◆ Exercise details
Exact reproduction required: the lines below from the line with "(** The digits" to the line with "String c rest =>", both ends included, and no others.

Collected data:
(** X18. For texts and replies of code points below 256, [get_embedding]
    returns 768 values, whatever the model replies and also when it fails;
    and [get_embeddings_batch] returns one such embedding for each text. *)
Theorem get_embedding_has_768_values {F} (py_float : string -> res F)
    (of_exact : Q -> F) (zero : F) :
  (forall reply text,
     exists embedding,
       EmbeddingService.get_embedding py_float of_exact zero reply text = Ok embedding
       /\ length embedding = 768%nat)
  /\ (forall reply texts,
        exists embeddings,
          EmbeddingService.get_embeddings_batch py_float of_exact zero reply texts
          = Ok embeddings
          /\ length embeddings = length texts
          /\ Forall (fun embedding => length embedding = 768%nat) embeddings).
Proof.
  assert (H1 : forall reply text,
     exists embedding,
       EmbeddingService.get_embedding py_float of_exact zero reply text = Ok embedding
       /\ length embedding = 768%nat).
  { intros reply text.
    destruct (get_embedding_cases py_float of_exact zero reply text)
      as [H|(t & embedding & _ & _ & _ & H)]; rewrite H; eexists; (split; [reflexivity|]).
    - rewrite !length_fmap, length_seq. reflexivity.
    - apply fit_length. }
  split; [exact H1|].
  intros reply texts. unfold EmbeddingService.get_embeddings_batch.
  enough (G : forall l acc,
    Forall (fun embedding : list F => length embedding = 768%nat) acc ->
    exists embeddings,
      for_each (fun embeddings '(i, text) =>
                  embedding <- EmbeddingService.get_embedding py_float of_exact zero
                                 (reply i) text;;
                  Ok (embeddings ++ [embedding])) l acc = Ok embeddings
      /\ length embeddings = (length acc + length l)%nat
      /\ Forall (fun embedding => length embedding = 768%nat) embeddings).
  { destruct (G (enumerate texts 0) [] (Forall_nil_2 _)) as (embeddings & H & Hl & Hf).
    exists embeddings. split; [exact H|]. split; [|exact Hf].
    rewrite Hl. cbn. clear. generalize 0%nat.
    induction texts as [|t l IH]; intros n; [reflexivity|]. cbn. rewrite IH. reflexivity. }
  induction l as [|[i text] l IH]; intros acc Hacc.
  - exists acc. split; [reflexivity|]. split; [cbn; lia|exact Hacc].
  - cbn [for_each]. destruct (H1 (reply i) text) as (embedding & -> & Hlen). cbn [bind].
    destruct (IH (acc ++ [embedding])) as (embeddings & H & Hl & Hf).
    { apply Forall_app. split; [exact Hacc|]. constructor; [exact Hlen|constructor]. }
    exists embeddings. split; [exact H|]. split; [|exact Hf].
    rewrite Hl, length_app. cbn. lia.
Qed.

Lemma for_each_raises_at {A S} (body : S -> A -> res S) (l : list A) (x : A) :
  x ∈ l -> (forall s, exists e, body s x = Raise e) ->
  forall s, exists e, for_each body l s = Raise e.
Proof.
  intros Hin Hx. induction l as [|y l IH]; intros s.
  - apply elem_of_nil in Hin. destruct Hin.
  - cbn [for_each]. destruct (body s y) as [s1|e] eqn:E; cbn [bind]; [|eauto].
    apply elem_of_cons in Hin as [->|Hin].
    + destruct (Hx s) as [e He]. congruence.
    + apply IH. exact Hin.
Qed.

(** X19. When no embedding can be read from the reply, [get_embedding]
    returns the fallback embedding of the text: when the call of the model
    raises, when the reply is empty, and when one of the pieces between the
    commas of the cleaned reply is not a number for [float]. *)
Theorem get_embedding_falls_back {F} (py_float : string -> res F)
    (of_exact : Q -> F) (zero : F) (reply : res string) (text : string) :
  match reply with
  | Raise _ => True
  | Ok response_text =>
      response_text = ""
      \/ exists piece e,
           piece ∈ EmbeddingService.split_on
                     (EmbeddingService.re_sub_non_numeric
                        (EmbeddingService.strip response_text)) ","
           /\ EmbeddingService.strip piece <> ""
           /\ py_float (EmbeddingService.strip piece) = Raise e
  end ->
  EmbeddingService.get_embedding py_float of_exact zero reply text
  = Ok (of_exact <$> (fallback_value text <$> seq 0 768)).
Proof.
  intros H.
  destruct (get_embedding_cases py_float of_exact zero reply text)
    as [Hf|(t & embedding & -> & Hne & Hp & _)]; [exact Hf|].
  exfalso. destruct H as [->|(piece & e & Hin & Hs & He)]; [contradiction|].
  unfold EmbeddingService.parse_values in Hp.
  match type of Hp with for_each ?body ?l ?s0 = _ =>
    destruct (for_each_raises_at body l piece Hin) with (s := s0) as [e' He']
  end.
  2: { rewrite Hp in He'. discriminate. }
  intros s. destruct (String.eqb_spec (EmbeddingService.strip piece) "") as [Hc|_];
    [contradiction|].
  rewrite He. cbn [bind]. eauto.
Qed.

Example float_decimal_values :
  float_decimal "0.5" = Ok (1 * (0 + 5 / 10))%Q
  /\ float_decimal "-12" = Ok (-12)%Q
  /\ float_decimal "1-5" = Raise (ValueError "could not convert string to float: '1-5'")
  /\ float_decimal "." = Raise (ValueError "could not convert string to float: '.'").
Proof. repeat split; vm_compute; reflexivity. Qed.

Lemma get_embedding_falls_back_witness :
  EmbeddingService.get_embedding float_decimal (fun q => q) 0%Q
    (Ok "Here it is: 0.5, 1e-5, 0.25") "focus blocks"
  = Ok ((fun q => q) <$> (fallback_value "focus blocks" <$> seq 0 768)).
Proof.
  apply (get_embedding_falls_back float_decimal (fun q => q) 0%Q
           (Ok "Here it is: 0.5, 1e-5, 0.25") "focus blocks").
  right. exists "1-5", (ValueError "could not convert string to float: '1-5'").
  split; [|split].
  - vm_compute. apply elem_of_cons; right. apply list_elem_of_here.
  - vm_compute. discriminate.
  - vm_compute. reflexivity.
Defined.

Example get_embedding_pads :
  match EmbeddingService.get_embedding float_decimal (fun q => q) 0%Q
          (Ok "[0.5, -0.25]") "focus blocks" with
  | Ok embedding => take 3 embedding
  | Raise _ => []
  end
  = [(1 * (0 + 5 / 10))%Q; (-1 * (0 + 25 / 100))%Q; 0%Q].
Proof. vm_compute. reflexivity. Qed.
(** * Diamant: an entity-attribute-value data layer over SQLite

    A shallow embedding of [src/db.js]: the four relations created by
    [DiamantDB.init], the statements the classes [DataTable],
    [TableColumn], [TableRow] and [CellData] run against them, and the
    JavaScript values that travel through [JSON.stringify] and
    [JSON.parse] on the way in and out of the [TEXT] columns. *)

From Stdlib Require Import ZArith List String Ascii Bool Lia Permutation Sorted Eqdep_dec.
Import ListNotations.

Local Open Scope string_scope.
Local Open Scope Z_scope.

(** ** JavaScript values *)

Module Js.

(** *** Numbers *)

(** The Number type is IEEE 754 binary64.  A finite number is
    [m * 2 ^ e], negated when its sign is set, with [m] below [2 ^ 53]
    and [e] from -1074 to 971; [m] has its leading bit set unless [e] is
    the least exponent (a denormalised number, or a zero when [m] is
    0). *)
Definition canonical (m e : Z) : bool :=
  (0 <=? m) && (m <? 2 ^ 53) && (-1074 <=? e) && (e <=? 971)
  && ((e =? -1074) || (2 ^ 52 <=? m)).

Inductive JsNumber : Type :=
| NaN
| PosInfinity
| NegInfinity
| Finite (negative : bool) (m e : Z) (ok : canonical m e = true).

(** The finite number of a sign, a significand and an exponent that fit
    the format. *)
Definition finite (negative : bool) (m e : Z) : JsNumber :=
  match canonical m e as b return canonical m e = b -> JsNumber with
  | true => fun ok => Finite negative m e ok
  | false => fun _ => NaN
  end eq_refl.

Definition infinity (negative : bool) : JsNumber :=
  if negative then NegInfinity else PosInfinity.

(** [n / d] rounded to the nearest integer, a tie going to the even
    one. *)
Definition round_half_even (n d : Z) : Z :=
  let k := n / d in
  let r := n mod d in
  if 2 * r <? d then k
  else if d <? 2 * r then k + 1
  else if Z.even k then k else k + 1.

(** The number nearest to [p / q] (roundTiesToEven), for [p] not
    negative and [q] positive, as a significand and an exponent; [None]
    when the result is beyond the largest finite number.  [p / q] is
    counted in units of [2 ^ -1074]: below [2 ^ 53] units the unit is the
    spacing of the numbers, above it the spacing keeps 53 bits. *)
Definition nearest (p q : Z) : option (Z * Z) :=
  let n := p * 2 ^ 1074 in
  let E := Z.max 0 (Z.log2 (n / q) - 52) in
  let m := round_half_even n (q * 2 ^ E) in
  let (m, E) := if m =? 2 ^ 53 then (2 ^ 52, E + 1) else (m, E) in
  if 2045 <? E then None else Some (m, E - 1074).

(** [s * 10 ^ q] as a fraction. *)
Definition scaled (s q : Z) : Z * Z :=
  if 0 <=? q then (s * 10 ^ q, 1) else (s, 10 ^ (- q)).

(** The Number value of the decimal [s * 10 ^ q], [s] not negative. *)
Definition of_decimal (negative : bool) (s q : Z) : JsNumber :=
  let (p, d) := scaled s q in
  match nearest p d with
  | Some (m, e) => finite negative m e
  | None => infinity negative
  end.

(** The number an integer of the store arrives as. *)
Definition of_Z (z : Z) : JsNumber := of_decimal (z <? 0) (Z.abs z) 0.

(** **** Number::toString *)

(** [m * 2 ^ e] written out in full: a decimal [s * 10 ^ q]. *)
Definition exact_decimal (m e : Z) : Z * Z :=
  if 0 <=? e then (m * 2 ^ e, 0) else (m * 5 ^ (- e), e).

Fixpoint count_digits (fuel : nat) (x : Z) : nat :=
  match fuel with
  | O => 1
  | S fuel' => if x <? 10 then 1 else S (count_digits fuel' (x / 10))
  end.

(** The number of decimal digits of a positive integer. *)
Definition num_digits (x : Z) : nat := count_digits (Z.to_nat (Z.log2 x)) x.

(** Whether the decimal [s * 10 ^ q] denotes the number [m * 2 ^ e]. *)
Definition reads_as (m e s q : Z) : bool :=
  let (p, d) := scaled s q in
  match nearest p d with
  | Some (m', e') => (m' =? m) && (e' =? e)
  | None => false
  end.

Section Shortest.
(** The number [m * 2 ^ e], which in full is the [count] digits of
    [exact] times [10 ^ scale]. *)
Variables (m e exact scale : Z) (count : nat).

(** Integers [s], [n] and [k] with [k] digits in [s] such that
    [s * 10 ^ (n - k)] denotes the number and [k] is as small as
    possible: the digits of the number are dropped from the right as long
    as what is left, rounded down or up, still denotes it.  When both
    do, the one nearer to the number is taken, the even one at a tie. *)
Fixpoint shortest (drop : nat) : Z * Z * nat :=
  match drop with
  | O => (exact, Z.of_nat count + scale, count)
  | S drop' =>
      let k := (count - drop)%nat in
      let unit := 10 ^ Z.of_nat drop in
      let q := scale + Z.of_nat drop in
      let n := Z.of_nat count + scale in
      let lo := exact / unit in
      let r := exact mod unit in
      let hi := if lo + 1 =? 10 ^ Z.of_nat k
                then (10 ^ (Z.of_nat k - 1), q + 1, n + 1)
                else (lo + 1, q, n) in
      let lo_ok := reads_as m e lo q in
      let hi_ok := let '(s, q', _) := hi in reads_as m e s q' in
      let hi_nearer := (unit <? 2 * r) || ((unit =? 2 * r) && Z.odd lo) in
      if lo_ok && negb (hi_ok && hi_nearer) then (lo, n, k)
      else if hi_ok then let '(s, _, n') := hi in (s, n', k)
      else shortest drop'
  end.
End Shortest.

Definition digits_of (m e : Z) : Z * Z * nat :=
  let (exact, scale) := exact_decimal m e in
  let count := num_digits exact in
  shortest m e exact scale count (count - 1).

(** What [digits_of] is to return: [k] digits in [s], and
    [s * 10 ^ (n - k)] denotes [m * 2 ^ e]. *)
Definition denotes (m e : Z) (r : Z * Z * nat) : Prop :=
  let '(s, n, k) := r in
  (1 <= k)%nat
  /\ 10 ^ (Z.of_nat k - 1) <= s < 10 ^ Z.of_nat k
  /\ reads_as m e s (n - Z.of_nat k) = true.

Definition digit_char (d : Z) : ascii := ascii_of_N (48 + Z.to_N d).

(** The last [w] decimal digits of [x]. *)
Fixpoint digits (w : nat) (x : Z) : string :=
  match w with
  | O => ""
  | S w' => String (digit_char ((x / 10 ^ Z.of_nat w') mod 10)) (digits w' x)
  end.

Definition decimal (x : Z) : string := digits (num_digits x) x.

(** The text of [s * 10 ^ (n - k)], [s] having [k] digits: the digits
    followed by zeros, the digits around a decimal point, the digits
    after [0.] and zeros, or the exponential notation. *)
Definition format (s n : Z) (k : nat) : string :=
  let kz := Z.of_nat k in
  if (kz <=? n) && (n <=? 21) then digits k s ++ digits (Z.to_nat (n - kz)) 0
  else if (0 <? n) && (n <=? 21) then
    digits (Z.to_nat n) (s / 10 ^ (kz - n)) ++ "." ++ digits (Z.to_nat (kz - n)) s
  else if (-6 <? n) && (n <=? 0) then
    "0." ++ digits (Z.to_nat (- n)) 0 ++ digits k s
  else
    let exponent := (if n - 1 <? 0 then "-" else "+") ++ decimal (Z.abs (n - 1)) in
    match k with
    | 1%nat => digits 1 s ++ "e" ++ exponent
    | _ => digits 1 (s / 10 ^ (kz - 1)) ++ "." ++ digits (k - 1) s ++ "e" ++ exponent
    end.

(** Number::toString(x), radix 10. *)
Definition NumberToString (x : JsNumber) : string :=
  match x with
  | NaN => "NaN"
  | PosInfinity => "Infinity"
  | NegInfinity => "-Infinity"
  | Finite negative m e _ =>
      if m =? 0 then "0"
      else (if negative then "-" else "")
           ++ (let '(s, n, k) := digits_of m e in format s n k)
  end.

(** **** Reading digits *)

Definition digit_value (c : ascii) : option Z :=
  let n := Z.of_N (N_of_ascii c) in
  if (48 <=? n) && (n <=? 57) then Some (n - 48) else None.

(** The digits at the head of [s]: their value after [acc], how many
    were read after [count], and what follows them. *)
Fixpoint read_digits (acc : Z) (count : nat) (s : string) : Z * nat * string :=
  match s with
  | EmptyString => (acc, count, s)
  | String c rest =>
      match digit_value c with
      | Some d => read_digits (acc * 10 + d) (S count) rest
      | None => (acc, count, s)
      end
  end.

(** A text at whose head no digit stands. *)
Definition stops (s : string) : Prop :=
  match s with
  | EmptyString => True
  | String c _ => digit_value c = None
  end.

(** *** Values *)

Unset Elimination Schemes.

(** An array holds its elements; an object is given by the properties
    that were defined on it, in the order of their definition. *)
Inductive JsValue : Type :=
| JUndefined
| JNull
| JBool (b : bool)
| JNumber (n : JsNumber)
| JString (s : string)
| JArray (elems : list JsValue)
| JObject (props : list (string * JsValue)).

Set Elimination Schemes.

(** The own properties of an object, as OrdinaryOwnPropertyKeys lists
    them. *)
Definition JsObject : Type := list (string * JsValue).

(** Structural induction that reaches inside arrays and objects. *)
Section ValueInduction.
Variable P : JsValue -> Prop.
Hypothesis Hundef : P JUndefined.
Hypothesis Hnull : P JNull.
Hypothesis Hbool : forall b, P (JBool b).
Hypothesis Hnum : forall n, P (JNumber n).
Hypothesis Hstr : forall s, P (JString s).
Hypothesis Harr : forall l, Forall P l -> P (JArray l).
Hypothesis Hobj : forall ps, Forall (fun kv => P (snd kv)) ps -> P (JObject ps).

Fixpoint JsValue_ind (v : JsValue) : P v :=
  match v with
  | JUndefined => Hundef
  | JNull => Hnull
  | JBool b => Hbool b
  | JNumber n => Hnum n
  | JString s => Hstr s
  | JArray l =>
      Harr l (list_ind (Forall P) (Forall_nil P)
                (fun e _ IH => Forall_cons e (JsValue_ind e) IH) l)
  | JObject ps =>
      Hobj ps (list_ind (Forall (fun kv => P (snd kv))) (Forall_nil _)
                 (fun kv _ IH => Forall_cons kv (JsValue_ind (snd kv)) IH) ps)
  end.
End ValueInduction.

◆ Task response
(** The digits at the head of [s]: their value after [acc], how many
    were read after [count], and what follows them. *)
Fixpoint read_digits (acc : Z) (count : nat) (s : string) : Z * nat * string :=
  match s with
  | EmptyString => (acc, count, s)
  | String c rest =>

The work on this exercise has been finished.